Hugh Laurie é um admirador incondicional da música de New Orleans há muitos anos. Todo mundo o conhece como o idiossincrático Dr. Gregory House do seriado de TV “House MD”, mas poucos sabem que ele começou sua carreira como músico e comediante na BBC-TV, onde fez por mais de dez anos um show de muito sucesso ao lado de seu grande amigo e padrinho artístico Stephen Fry. Nascido em Oxford, em 11 de Junho de 1969, Hugh Laurie trocou seu sotaque da Velha Inglaterra pelo da Nova Inglaterra, e foi tentar a sorte no cinema americano, mudando de mala e cuia para Los Angeles. Depois de alguns filmes infantis, e outros que quase ninguém viu, deixou o cinema de lado para tentar a sorte na telinha. Hoje é o ator mais bem pago da TV americana. Mais até que o ruidoso Charlie Sheen.

Fiel ao espírito que fez dele um artista completo na saudosa dobradinha com Stephen Fry, Hugh Laurie nunca deixou a música sair de sua vida artística. Insistiu com os produtores de “House MD” para que mantivessem num canto do apartamento do turbulento doutor um piano meia cauda e algumas guitarras e violões pendurados na parede. Vez ou outra, quando não está assistindo corridas de Monster Trucks ou seriados médicos de quinta categoria, o Dr. House sai tocando algum dos instrumentos em sua sala de estar. E como essas intervenções musicais sempre tiveram uma boa acolhida do público, não foi difícil convencer os executivos da Warner Bros Records a contratá-lo para gravar.

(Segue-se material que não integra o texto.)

Lemma _normalize_extensions_idem values :
  _normalize_extensions (_normalize_extensions values) = _normalize_extensions values.
Proof.
  destruct (_normalize_extensions_spec values) as (H1 & H2 & _).
  unfold _normalize_extensions at 1.
  rewrite foldl_normalize_canonical; [reflexivity | exact H1 | exact H2].
Qed.

Lemma normalize_idem c : normalize (normalize c) = normalize c.
Proof.
  unfold normalize. cbn -[PyStr.strip PyStr.lower _normalize_extensions].
  rewrite !strip_lower_idem, _normalize_extensions_idem. reflexivity.
Qed.

End ConfigFacts.
Import ConfigFacts.

Module ValidateFacts.
Import Config.

Lemma check_valid c : check c = None <-> valid c.
Proof.
  unfold check, valid.
  case_bool_decide as H1; [split; [discriminate | intros (H & _); tauto] |].
  case_bool_decide as H2; [split; [discriminate | intros (_ & H & _); tauto] |].
  destruct ((0 <=? crf c)%Z && (crf c <=? 51)%Z) eqn:H3; cbn [negb];
    [| split; [discriminate |]; intros (_ & _ & H & _);
       apply andb_false_iff in H3 as [H3 | H3]; apply Z.leb_gt in H3; lia].
  apply andb_true_iff in H3 as [H3 H3']. apply Z.leb_le in H3, H3'.
  case_bool_decide as H4; [split; [discriminate | intros (_ & _ & _ & H & _); tauto] |].
  destruct (audio_bitrate_kbps c <=? 0)%Z eqn:H5;
    [split; [discriminate |]; intros (_ & _ & _ & _ & H & _);
     apply Z.leb_le in H5; lia |].
  apply Z.leb_gt in H5.
  destruct (match target_fps c with Some f => (f <=? 0)%Z | None => false end) eqn:H6.
  { split; [discriminate |]. intros (_ & _ & _ & _ & _ & H & _).
    destruct (target_fps c) as [f |]; [| discriminate].
    specialize (H f eq_refl). apply Z.leb_le in H6. lia. }
  destruct (workers c <? 1)%Z eqn:H7;
    [split; [discriminate |]; intros (_ & _ & _ & _ & _ & _ & H & _);
     apply Z.ltb_lt in H7; lia |].
  apply Z.ltb_ge in H7.
  case_bool_decide as H8;
    [split; [discriminate | intros (_ & _ & _ & _ & _ & _ & _ & H & _); tauto] |].
  case_bool_decide as H9;
    [split; [discriminate | intros (_ & _ & _ & _ & _ & _ & _ & _ & H); tauto] |].
  split; [| reflexivity]. intros _.
  repeat split; try lia;
    try (match goal with
         | |- ?x ∈ ?l => destruct (decide (x ∈ l)); [assumption | tauto]
         end).
  intros f Hf. rewrite Hf in H6. apply Z.leb_gt in H6. lia.
Qed.

End ValidateFacts.
Import ValidateFacts.

(** ** The encoder command *)

Module CommandFacts.
Import Command.

Lemma with_progress_snoc front out :
  with_progress (front ++ [out])
  = Some (front ++ ["-progress"; "pipe:1"; "-loglevel"; "error"; out]).
Proof.
  unfold with_progress. rewrite last_snoc, removelast_last. reflexivity.
Qed.

Lemma getitem_two a x b y key :
  getitem [(a, x); (b, y)] key = None <-> key ∉ [a; b].
Proof.
  cbn. destruct (decide (key = a)) as [-> | Ha]; [| destruct (decide (key = b)) as [-> | Hb]].
  - split; [discriminate | intros H; exfalso; apply H, list_elem_of_here].
  - split; [discriminate |].
    intros H; exfalso; apply H, list_elem_of_further, list_elem_of_here.
  - split; [| reflexivity]. intros _ H.
    apply elem_of_cons in H as [H | H]; [contradiction |].
    apply list_elem_of_singleton in H. contradiction.
Qed.

Lemma getitem_two_some a x b y key :
  key ∈ [a; b] -> exists v, getitem [(a, x); (b, y)] key = Some v.
Proof.
  intros H. destruct (getitem [(a, x); (b, y)] key) eqn:E; [eauto |].
  apply (proj1 (getitem_two a x b y key)) in E. contradiction.
Qed.

Section BuildCommand.
Variables (input output video_codec : string) (crf : Z) (preset audio_codec : string).
Variables (audio_bitrate_kbps : Z) (target_fps : option Z) (overwrite : bool).
Variables (gpu_type : string) (use_gpu use_hw_decode copy_audio skip_reencode : bool).

Let build : built :=
  build_ffmpeg_command input output video_codec crf preset audio_codec
    audio_bitrate_kbps target_fps overwrite gpu_type use_gpu use_hw_decode
    copy_audio skip_reencode.

Lemma build_shape (cmd : list string) :
  build = Cmd cmd ->
  exists hw rest,
    cmd = ["ffmpeg"; "-hide_banner"; "-nostats"; if overwrite then "-y" else "-n"]
            ++ hw ++ ["-i"; input] ++ rest ++ [output] /\
    (hw = [] \/
     (exists accel, hw = ["-hwaccel"; accel]) /\
     use_gpu = true /\ use_hw_decode = true /\ skip_reencode = false /\
     gpu_type ∈ known_gpus) /\
    with_progress cmd
    = Some (["ffmpeg"; "-hide_banner"; "-nostats"; if overwrite then "-y" else "-n"]
              ++ hw ++ ["-i"; input] ++ rest
              ++ ["-progress"; "pipe:1"; "-loglevel"; "error"; output]).
Proof.
  unfold build, build_ffmpeg_command. clear build.
  destruct skip_reencode.
  { intros [= <-]. exists [], ["-c"; "copy"; "-map_metadata"; "0"].
    split; [reflexivity |]. split; [auto | reflexivity]. }
  destruct (if use_gpu && negb (bool_decide (gpu_type = "none")) then _ else _)
    as [codec_map hwaccel] eqn:Hsel.
  assert (Hk : forall x, hwaccel = Some x -> use_gpu = true /\ gpu_type ∈ known_gpus).
  { intros x ->. revert Hsel. unfold known_gpus.
    destruct use_gpu; [| discriminate]. cbn [andb].
    destruct (negb (bool_decide (gpu_type = "none"))); [| discriminate].
    repeat (destruct (decide _) as [-> | _];
            [intros _; split; [reflexivity |];
             repeat first [apply list_elem_of_here | apply list_elem_of_further] |]).
    discriminate. }
  destruct (getitem codec_map video_codec) as [vcodec |]; [| discriminate].
  destruct (if copy_audio then Some "copy" else _) as [acodec |]; [| discriminate].
  intros [= <-].
  destruct hwaccel as [accel |]; [destruct use_hw_decode eqn:Hhd |];
    destruct (negb copy_audio); destruct target_fps as [f |];
    try destruct (f =? 0)%Z;
    destruct (bool_decide (audio_codec = "opus") && _);
    destruct (endswith ".mp4" (PyStr.lower output) || _);
    cbn [app];
    match goal with
    | |- exists hw rest, ?c = _ /\ _ =>
        first
          [ exists [], (removelast (drop 6 c));
            split; [reflexivity |]; split; [left; reflexivity | reflexivity]
          | exists (take 2 (drop 4 c)), (removelast (drop 8 c));
            split; [reflexivity |];
            split; [| reflexivity];
            right; destruct (Hk accel eq_refl); eauto 10 ]
    end.
Qed.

Daí nasceu “Let Them Talk”, seu LP de estréia, um mergulho fascinante na história do blues e do rhythm & blues de New Orleans. Produzido pelo talentosíssimo Joe Henry com apoio de alguns dos melhores músicos de estúdio do extremo sul dos Estados Unidos, Laurie abre seu recital bluesy com uma versão instrumental ao piano da centenária “St. James Infirmary”, para em seguida dar panorâmicas (não necessariamente cronológicas) na diversidade musical da cidade ao longo de todo o Século 20. "Let Them Talk" lembra um pouco o projeto “Going Back To New Orleans”, de Dr. John, mas não é tão pretensioso quanto. Pretende – e consegue -- ser um trabalho de blues honesto, mas também denso, climático, aventuresco, ainda que sempre em tom menor – recurso que facilita a colocação da voz pouco potente, mas muito expressiva, de Laurie. Uma bela estréia, que conta com participações muito inspiradas de Dr. John, Allen Toussaint, Irmã Thomas e Tom Jones.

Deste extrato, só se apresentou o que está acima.